In the data below, find every line with the word "buffer" and copy it.

+-------+

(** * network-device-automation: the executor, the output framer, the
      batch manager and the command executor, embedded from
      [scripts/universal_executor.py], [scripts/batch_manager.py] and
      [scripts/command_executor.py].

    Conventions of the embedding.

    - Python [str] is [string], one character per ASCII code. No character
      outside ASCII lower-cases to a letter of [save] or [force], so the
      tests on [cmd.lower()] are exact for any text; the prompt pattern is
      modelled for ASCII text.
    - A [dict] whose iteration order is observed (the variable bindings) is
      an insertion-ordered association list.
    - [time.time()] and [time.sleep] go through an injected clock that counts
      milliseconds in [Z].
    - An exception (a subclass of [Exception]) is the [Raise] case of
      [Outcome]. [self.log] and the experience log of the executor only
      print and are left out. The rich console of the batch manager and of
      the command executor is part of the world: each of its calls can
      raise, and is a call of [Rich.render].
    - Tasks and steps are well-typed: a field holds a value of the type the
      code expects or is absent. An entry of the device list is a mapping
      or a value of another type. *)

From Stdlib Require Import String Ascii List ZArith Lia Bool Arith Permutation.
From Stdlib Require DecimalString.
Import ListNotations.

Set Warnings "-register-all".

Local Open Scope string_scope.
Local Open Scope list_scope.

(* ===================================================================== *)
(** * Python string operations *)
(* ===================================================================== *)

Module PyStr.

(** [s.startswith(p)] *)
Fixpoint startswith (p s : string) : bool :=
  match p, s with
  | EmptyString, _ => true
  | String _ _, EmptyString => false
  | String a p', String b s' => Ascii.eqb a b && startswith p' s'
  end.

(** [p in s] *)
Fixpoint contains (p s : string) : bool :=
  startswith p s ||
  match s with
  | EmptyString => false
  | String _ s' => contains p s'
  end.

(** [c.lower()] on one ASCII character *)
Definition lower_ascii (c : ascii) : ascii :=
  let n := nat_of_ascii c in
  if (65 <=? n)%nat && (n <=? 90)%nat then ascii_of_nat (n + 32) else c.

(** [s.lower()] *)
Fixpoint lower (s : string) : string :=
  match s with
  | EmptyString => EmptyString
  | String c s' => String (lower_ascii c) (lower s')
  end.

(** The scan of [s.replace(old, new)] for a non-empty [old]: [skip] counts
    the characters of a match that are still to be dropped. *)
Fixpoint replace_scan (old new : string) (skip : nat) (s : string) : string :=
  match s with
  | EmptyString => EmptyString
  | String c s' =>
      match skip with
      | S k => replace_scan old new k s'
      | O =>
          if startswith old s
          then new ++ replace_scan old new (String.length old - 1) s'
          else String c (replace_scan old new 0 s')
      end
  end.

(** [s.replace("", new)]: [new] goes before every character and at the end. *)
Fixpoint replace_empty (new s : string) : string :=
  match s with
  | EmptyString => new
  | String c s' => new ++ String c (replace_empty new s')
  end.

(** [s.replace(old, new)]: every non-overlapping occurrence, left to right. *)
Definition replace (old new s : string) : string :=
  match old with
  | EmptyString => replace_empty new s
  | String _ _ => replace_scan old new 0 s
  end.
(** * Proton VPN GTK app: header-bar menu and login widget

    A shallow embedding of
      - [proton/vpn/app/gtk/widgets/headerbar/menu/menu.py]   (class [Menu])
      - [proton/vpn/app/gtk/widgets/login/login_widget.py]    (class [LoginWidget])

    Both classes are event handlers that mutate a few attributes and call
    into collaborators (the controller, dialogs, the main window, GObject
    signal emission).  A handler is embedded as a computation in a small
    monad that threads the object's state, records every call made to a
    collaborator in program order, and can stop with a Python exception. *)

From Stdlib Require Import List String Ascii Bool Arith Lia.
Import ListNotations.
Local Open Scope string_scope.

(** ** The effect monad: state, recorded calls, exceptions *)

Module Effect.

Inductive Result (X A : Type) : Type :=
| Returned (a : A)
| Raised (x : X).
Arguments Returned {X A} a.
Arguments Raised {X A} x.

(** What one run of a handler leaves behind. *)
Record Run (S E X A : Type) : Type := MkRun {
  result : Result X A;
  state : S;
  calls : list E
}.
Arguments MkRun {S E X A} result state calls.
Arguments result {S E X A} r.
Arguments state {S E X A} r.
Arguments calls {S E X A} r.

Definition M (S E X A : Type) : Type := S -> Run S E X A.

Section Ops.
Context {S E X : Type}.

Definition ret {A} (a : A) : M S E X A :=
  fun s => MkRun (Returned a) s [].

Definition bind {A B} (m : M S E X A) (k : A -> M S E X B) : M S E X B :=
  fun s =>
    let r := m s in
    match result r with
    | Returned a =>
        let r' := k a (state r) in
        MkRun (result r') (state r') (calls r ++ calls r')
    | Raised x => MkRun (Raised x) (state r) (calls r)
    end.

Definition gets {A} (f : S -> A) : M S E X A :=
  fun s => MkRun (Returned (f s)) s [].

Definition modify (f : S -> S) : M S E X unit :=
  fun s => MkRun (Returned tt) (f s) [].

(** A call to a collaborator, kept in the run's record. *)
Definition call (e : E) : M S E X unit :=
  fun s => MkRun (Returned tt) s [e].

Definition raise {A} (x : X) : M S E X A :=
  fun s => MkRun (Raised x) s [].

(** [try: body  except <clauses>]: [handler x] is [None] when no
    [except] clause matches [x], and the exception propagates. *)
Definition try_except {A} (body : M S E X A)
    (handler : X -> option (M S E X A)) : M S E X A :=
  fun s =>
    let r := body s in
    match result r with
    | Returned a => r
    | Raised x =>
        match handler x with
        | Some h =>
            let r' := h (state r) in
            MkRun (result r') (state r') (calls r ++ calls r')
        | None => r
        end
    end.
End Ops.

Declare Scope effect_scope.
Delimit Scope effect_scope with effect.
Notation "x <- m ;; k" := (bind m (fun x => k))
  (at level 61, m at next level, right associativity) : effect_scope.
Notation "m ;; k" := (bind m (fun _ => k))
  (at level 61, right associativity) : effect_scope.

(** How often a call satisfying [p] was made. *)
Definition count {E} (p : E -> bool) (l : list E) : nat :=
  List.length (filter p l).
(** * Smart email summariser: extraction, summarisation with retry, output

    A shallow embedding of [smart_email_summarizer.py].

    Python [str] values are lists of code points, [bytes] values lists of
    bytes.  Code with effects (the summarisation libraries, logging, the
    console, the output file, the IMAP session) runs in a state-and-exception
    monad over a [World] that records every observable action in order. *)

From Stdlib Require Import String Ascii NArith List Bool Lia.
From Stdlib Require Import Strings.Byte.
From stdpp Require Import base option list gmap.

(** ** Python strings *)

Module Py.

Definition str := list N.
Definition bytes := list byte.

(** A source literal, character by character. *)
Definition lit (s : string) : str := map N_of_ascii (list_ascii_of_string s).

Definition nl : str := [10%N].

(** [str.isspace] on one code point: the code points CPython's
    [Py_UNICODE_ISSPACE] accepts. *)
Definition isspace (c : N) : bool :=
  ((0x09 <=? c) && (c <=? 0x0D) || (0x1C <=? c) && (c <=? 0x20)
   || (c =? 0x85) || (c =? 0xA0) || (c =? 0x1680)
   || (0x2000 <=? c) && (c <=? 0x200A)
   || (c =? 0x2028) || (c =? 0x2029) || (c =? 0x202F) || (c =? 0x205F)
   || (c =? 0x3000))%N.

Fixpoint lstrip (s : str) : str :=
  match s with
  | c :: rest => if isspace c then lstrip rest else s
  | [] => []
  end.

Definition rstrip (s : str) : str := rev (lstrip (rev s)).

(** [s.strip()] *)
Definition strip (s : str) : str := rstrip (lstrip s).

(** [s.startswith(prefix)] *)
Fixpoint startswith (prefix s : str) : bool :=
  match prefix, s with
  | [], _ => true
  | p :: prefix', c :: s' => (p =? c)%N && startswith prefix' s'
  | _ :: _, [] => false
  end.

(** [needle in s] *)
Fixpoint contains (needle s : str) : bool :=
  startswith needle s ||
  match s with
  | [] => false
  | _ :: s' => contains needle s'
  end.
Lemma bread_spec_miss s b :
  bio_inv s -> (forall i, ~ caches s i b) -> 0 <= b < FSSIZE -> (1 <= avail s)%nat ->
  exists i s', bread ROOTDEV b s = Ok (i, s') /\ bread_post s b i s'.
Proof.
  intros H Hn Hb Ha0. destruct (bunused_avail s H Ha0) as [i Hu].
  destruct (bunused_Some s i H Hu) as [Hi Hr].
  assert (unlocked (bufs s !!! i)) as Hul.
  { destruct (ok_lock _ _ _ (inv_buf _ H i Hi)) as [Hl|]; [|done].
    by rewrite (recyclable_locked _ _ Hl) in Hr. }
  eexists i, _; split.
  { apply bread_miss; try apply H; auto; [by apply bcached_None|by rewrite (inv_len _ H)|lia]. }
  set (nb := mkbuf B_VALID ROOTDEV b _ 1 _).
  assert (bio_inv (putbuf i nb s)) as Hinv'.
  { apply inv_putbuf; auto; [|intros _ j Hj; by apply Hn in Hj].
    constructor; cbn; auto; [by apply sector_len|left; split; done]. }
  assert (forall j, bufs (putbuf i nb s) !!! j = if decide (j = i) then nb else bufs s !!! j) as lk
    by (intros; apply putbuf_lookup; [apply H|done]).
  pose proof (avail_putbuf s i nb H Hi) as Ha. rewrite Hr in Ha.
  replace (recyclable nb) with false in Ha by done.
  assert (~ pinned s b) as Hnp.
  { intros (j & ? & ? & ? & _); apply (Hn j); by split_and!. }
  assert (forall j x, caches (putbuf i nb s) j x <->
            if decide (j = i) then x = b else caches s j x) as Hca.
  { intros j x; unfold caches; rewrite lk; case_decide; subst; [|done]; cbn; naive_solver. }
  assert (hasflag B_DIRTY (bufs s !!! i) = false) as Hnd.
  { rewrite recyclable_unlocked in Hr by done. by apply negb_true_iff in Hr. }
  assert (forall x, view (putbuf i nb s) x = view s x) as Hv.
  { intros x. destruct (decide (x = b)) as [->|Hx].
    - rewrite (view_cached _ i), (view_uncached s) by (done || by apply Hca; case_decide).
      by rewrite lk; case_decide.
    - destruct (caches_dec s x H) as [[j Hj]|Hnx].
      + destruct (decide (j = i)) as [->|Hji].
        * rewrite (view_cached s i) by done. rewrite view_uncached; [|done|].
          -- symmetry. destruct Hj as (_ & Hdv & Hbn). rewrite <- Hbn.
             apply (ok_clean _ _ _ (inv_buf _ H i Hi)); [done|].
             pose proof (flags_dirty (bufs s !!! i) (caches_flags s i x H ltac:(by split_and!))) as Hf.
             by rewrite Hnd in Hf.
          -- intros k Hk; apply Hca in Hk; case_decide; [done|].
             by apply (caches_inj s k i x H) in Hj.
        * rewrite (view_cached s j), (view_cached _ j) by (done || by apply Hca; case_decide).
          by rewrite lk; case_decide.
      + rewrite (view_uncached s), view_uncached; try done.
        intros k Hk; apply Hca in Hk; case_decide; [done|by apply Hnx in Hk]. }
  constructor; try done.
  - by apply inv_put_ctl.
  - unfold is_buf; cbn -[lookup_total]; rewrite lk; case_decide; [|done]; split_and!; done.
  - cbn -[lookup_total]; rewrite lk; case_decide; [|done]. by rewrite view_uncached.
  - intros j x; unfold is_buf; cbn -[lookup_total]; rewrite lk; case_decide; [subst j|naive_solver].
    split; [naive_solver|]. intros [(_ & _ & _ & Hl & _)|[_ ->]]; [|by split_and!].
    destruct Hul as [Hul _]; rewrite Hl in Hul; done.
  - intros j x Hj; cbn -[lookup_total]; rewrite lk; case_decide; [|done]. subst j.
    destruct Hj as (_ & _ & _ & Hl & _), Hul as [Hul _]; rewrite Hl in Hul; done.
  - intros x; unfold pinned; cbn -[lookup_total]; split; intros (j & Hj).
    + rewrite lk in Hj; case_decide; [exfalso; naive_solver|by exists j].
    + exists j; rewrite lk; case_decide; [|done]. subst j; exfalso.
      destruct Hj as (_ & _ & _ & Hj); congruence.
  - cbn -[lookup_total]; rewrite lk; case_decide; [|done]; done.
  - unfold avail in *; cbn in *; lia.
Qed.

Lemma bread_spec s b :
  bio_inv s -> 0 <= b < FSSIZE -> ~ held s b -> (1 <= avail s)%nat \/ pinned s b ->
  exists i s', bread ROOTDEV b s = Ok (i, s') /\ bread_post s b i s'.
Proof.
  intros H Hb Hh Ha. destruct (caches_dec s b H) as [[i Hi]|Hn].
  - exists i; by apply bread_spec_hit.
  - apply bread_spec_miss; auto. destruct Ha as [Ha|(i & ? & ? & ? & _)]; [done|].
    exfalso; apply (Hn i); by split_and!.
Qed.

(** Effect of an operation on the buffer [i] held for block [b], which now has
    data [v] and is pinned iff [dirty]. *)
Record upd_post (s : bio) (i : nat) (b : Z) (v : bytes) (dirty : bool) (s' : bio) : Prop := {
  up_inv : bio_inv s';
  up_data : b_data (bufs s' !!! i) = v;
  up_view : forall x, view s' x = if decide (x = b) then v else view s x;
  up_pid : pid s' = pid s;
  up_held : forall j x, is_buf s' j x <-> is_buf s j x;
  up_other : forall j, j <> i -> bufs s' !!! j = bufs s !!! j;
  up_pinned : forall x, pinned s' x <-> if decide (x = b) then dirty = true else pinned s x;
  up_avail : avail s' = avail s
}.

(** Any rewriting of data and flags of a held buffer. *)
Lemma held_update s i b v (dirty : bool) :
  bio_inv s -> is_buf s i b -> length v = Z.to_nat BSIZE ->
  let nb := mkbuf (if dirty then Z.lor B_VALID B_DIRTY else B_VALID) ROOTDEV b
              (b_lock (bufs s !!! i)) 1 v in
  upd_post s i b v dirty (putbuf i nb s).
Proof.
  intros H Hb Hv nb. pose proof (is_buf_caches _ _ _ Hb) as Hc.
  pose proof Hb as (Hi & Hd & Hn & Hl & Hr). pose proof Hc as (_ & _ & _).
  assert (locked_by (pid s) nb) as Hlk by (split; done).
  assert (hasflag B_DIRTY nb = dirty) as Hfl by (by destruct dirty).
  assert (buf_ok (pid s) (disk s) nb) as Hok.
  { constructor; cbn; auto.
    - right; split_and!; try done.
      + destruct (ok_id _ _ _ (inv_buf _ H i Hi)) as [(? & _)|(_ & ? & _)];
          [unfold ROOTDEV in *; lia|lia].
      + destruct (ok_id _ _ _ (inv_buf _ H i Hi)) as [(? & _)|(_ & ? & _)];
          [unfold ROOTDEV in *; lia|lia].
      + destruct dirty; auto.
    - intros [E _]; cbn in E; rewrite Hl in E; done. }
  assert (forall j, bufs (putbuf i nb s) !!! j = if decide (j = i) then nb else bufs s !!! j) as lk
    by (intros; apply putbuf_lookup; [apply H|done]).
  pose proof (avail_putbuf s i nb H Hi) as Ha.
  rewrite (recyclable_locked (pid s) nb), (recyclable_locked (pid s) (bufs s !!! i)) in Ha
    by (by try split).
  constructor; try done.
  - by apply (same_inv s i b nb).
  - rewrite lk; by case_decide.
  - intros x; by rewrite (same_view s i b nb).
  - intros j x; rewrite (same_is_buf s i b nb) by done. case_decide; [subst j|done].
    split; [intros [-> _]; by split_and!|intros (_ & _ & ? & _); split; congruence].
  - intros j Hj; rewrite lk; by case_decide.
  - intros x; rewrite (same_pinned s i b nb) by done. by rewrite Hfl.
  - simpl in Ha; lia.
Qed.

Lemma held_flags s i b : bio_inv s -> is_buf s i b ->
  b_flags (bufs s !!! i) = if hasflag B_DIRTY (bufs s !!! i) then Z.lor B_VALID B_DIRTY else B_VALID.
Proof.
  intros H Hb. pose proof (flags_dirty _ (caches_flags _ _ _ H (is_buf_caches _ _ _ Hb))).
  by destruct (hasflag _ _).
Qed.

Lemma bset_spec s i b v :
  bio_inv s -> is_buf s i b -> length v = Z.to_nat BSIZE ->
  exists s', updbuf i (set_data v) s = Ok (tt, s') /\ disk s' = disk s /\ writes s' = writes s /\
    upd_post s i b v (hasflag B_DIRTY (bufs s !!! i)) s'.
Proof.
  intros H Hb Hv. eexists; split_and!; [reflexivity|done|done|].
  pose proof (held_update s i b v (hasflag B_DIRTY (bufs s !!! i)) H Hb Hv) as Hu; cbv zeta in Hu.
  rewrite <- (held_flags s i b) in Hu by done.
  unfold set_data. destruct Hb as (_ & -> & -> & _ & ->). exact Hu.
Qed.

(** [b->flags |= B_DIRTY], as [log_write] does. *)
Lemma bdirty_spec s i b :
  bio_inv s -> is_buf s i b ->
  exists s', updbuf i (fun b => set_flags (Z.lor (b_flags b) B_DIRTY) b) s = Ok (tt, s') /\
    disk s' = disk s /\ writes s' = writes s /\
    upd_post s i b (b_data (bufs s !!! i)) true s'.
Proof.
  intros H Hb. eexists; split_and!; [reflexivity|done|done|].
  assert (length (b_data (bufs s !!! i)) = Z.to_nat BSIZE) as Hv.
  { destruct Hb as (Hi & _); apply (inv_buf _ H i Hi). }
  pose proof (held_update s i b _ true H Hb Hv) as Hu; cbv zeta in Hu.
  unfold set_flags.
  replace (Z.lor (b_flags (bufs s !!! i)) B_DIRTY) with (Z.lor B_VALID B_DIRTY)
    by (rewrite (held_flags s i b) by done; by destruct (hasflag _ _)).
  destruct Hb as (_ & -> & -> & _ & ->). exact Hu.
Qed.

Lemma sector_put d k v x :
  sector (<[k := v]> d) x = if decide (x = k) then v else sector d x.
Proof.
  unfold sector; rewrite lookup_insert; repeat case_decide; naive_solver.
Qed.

+-------+

EXERCISE RESPONSE -
(** Effect of an operation on the buffer [i] held for block [b], which now has
(** Any rewriting of data and flags of a held buffer. *)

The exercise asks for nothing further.